The LAT off-leads an investigation of the Justice Department’s list of 280 criminal cases it says are terrorist-related. When the Times asked for supporting documents through the Freedom of Information Act, the government produced a redacted list of about half that number, many of which appear unrelated to the war on terror.

The NYT highlights two cottage industries that have sprung up around new technology. A front-page story chronicles how GPS devices in cell phones have enabled some zealous parents to track their children’s movements 24/7—and raises the specter of zealous marketers and bureaucrats one day taking the parents’ place. A business section piece reveals that busy citizens can now outsource their eBay-selling chores by dropping off their used knick-knacks with companies specializing in online marketing and shipping.

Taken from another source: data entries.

(** [get] and [get_locked]: from the cache when the cell is there, otherwise from
    the store, caching what was read. *)
Definition backend_get (state_key : bytes) : st (StateBackend S) (option bytes) := λ b,
  match values (cache b) !! state_key with
  | Some value => (b, Ok value)
  | None =>
    match kv_get (store b) state_key with
    | Ok value =>
        (mkBackend (store b)
           (evict_if_needed (mkCache (<[state_key := value]> (values (cache b))) (dirty (cache b)))),
         Ok value)
    | Err e => (b, Err e)
    | Panic w => (b, Panic w)
    end
  end.

(** [flush_locked]: every dirty cell in one batch; the dirty set is emptied only
    when the batch was committed. *)
Definition flush : st (StateBackend S) unit := λ b,
  let c := cache b in
  if decide (dirty c = ∅) then (b, Ok ())
  else
    let writes := (λ key, (key, default None (values c !! key))) <$> iteration_order (dirty c) in
    match kv_apply (store b) writes with
    | (s', Ok _) => (mkBackend s' (mkCache (values c) ∅), Ok ())
    | (s', r) => (mkBackend s' c, r)
    end.

Definition maybe_flush : st (StateBackend S) unit := λ b,
  if (STATE_FLUSH_THRESHOLD <=? Z.of_nat (size (dirty (cache b))))%Z then flush b else (b, Ok ()).

(** The common tail of [put], [delete] and [read_modify_write]. *)
Definition store_cell (state_key : bytes) (value : option bytes) : st (StateBackend S) unit := λ b,
  let c := mkCache (<[state_key := value]> (values (cache b))) (dirty (cache b) ∪ {[state_key]}) in
  maybe_flush (mkBackend (store b) (evict_if_needed c)).

Definition put (state_key value : bytes) : st (StateBackend S) unit := store_cell state_key (Some value).
Definition delete_cell (state_key : bytes) : st (StateBackend S) unit := store_cell state_key None.

Definition read_modify_write (state_key : bytes) (update : bytes → bytes) : st (StateBackend S) unit :=
  current ← backend_get state_key;
  store_cell state_key (Some (update (default [] current))).

(** * Bag state *)

Definition bag_get (state_key : bytes) : st (StateBackend S) bytes :=
  v ← backend_get state_key; mret (default [] v).
Definition bag_append (state_key value : bytes) : st (StateBackend S) unit :=
  read_modify_write state_key (λ current, current ++ value).
Definition bag_clear (state_key : bytes) : st (StateBackend S) unit := delete_cell state_key.
End backend.

(** * Histories of the backend *)

Inductive state_op : Type :=
| OpGet (key : bytes)
| OpPut (key value : bytes)
| OpDelete (key : bytes)
| OpModify (key : bytes) (update : bytes → bytes)
| OpFlush.

Section histories.
Context {S : Type} `{KvStore S} (iteration_order : gset bytes → list bytes).

(** One call; the value it returns, if it is a read. *)
Definition backend_step (o : state_op) : st (StateBackend S) (option bytes) :=
  match o with
  | OpGet key => backend_get iteration_order key
  | OpPut key value => _ ← put iteration_order key value; mret None
  | OpDelete key => _ ← delete_cell iteration_order key; mret None
  | OpModify key update => _ ← read_modify_write iteration_order key update; mret None
  | OpFlush => _ ← flush iteration_order; mret None
  end.

Fixpoint backend_run (os : list state_op) : st (StateBackend S) (list (option bytes)) :=
  match os with
  | [] => mret []
  | o :: os => r ← backend_step o; rs ← backend_run os; mret (r :: rs)
  end.
End histories.

(** The same calls on a finite map. *)
Definition map_step (m : gmap bytes bytes) (o : state_op) : gmap bytes bytes :=
  match o with
  | OpGet _ | OpFlush => m
  | OpPut key value => <[key := value]> m
  | OpDelete key => delete key m
  | OpModify key update => <[key := update (default [] (m !! key))]> m
  end.

Definition map_result (m : gmap bytes bytes) (o : state_op) : option bytes :=
  match o with OpGet key => m !! key | _ => None end.

Fixpoint map_run (m : gmap bytes bytes) (os : list state_op) : list (option bytes) :=
  match os with [] => [] | o :: os => map_result m o :: map_run (map_step m o) os end.

(** * The backend refines a finite map *)
Section refinement.
Context {S : Type} `{KvLaws S}.
Context (iteration_order : gset bytes → list bytes)
  (Horder : ∀ X, iteration_order X ≡ₚ elements X).

(** What a client of the backend sees: the cached value, or the store's. *)
Definition visible (b : StateBackend S) (k : bytes) : option bytes :=
  match values (cache b) !! k with Some v => v | None => kv_view (store b) !! k end.

(** Clean cells agree with the store and dirty cells are cached. *)
Definition coherent (b : StateBackend S) : Prop :=
  dirty (cache b) ⊆ dom (values (cache b))
  ∧ ∀ k v, values (cache b) !! k = Some v → k ∉ dirty (cache b) → v = kv_view (store b) !! k.

Definition represents (b : StateBackend S) (m : gmap bytes bytes) : Prop :=
  coherent b ∧ ∀ k, visible b k = m !! k.

Lemma with_store_represents s : represents (with_store s) (kv_view s).
Proof.
  split; [split; simpl|]; [set_solver|intros k v E; by rewrite lookup_empty in E|].
  intros k. unfold visible. simpl. by rewrite lookup_empty.
Qed.

(** ** Eviction *)

Lemma evict_fold_spec (d : gset bytes) (l : list bytes) (vs : gmap bytes (option bytes)) (n : Z) (k : bytes) :
  let vs' := (foldl (λ '(vs, excess) key,
    if (0 <? excess)%Z && bool_decide (key ∉ d)
    then (delete key vs, excess - 1)%Z else (vs, excess)) (vs, n) l).1 in
  vs' !! k = vs !! k ∨ vs' !! k = None ∧ k ∉ d.
Proof.
  revert vs n. induction l as [|x l IH]; intros vs n; simpl; [by left|].
  destruct ((0 <? n)%Z && bool_decide (x ∉ d)) eqn:E; [|apply IH].
  apply andb_true_iff in E as [_ Hx]. apply bool_decide_eq_true in Hx.
  destruct (IH (delete x vs) (n - 1)%Z) as [E|E]; [|by right]. rewrite E.
  destruct (decide (k = x)) as [->|Hne]; [right|left].
  - by rewrite lookup_delete_eq.
  - by rewrite lookup_delete_ne.
Qed.

Lemma evict_spec c k :
  dirty (evict_if_needed iteration_order c) = dirty c
  ∧ (values (evict_if_needed iteration_order c) !! k = values c !! k
     ∨ values (evict_if_needed iteration_order c) !! k = None ∧ k ∉ dirty c).
Proof.
  unfold evict_if_needed, evict_clean_to_fit.
  destruct (_ <? _)%Z; [|by split; [|left]]. destruct (_ <=? _)%Z; [by split; [|left]|].
  pose proof (evict_fold_spec (dirty c) (iteration_order (dom (values c))) (values c)
    (Z.of_nat (size (values c)) - STATE_CACHE_EVICT_TARGET) k) as Hf.
  destruct (foldl _ _ _) as [kept n]. by split.
Qed.

Lemma evict_represents s c m :
  represents (mkBackend s c) m → represents (mkBackend s (evict_if_needed iteration_order c)) m.
Proof.
  intros [[Hd Hc] Hv]. split; [split|]; simpl in *.
  - rewrite (proj1 (evict_spec c [])). intros k Hk. apply elem_of_dom.
    destruct (evict_spec c k) as [_ [->|[_ Hn]]]; [|done]. apply elem_of_dom. by apply Hd.
  - rewrite (proj1 (evict_spec c [])). intros k v E Hk.
    destruct (evict_spec c k) as [_ [E'|[E' _]]]; [|congruence]. apply Hc; [congruence|done].
  - intros k. rewrite <- Hv. unfold visible. simpl.
    destruct (evict_spec c k) as [_ [->|[-> Hn]]]; [done|].
    destruct (values c !! k) as [v|] eqn:E; [|done]. symmetry. by apply Hc.
Qed.

(** ** Operations *)

Lemma backend_get_refines b m k b' r :
  represents b m → backend_get iteration_order k b = (b', r) →
  represents b' m ∧ ∀ v, r = Ok v → v = m !! k.
Proof.
  intros Hr E. pose proof Hr as [[Hd Hc] Hv]. unfold backend_get in E.
  destruct (values (cache b) !! k) as [v|] eqn:Ek.
  { injection E as <- <-. split; [done|]. intros v' [= ->]. rewrite <- Hv. unfold visible. by rewrite Ek. }
  destruct (kv_get (store b) k) as [v|e|w] eqn:Eg; injection E as <- <-; [|done..].
  apply kv_get_view in Eg. split.
  - apply evict_represents. split; [split|]; simpl.
    + rewrite dom_insert. set_solver.
    + intros k' v' E Hk'. destruct (decide (k' = k)) as [->|Hne].
      * rewrite lookup_insert_eq in E. congruence.
      * rewrite lookup_insert_ne in E by done. by apply Hc.
    + intros k'. rewrite <- Hv. unfold visible. simpl. destruct (decide (k' = k)) as [->|Hne].
      * by rewrite lookup_insert_eq, Ek.
      * by rewrite lookup_insert_ne.
  - intros v' [= <-]. rewrite <- Hv. unfold visible. by rewrite Ek.
Qed.

Lemma elem_of_order X k : k ∈ iteration_order X ↔ k ∈ X.
Proof. rewrite Horder. apply elem_of_elements. Qed.

(** A flush changes nothing a client sees, whether the batch is committed or
    fails half-way; when it succeeds the store holds everything. *)
Lemma flush_refines b m b' r :
  represents b m → flush iteration_order b = (b', r) →
  represents b' m ∧ (r = Ok () → kv_view (store b') = m ∧ dirty (cache b') = ∅).
Proof.
  intros Hr E. pose proof Hr as [[Hd Hc] Hv]. unfold flush in E. case_decide as Hdirty.
  { injection E as <- <-. split; [done|]. intros _. split; [|done]. apply map_eq. intros k.
    rewrite <- Hv. unfold visible. destruct (values (cache b) !! k) as [v|] eqn:Ek; [|done].
    symmetry. apply Hc; [done|]. rewrite Hdirty. set_solver. }
  set (ws := (λ key, (key, default None (values (cache b) !! key))) <$> iteration_order (dirty (cache b))) in *.
  assert (Hkeys : ∀ k, k ∉ dirty (cache b) → k ∉ ws.*1).
  { intros k Hk. unfold ws. rewrite <- list_fmap_compose. unfold compose. simpl.
    rewrite list_fmap_id, elem_of_order. done. }
  destruct (kv_apply (store b) ws) as [s' r'] eqn:Ea.
  assert (Hframe : ∀ k, k ∉ dirty (cache b) → kv_view s' !! k = kv_view (store b) !! k).
  { intros k Hk. by apply (kv_apply_frame _ _ _ _ _ Ea), Hkeys. }
  assert (Hrep : represents (mkBackend s' (cache b)) m).
  { split; [split; [done|]|]; simpl.
    - intros k v Ek Hk. rewrite Hframe by done. by apply Hc.
    - intros k. rewrite <- Hv. unfold visible. simpl.
      destruct (values (cache b) !! k) as [v|] eqn:Ek; [done|]. apply Hframe.
      intros Hk. apply Hd, elem_of_dom in Hk as [v Hk]. congruence. }
  destruct r' as [[]|e|w]; injection E as <- <-; [|done..].
  assert (Hview : kv_view s' = m).
  { apply map_eq. intros k. rewrite (kv_apply_ok _ _ _ Ea). unfold ws. rewrite apply_writes_keys.
    rewrite <- Hv. unfold visible. case_decide as Hk; rewrite elem_of_order in Hk.
    - apply Hd, elem_of_dom in Hk as [v ->]. done.
    - destruct (values (cache b) !! k) as [v|] eqn:Ek; [|done]. symmetry. by apply Hc. }
  split; [|done]. destruct Hrep as [[_ Hc'] Hv']. split; [split; [set_solver|]|].
  - simpl. intros k v Ek _. rewrite Hview, <- Hv'. unfold visible. simpl. by rewrite Ek.
  - intros k. rewrite <- Hv'. done.
Qed.

Definition set_cell (m : gmap bytes bytes) (k : bytes) (v : option bytes) : gmap bytes bytes :=
  match v with Some x => <[k := x]> m | None => delete k m end.

Lemma store_cell_refines b m k v b' r :
  represents b m → store_cell iteration_order k v b = (b', r) → represents b' (set_cell m k v).
Proof.
  intros [[Hd Hc] Hv] E. unfold store_cell in E.
  set (c := mkCache (<[k := v]> (values (cache b))) (dirty (cache b) ∪ {[k]})) in *.
  assert (Hrep : represents (mkBackend (store b) (evict_if_needed iteration_order c)) (set_cell m k v)).
  { apply evict_represents. split; [split|]; simpl.
    - rewrite dom_insert. set_solver.
    - intros k' v' E' Hk'. rewrite lookup_insert_ne in E' by set_solver. apply Hc; [done|set_solver].
    - intros k'. unfold visible, set_cell. simpl. destruct (decide (k' = k)) as [->|Hne].
      + rewrite lookup_insert_eq. destruct v; [by rewrite lookup_insert_eq|by rewrite lookup_delete_eq].
      + rewrite lookup_insert_ne by done. pose proof (Hv k') as Hk. unfold visible in Hk. rewrite Hk.
        destruct v; [by rewrite lookup_insert_ne|by rewrite lookup_delete_ne]. }
  unfold maybe_flush in E. destruct (_ <=? _)%Z.
  - by apply (flush_refines _ _ _ _ Hrep E).
  - by injection E as <- <-.
Qed.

The NYT fronts a well-done perennial on how workers get killed when labor law goes unenforced. In this case the victim was Patrick Walters, a 22-year-old plumbers’ apprentice killed in 2002 when the sides of a 10-foot mud trench he was working in collapsed. Just two weeks before the accident an Occupational Safety and Health Administration inspector had cited the company for failing to dig trenches with sloped sides or artificially braced walls. The same company had had a worker killed the same way in 1989, just three years after it settled similar OSHA citations with promises of safety improvements. Walters’ family pushed OSHA to refer the case to the Justice Department for criminal prosecution. But ultimately OSHA settled for a $54,000 fine, spread over four years, and more promises of safety improvements.   

The NYT obit page lets it be known that “Harold von Braunhut, Seller of Sea Monkeys, Dies at 77.” Mr. Von Braunhut, who held 195 patents, made his fortune in the mail order business, selling everything from X-Ray Specs to pet hermit crabs to tiny shrimp that come alive in water, a.k.a. Sea Monkeys. The chintzy shrimp—I mean, Monkeys ™—even had their own Saturday morning TV program, and 400 million of them provided companionship to John Glenn in space.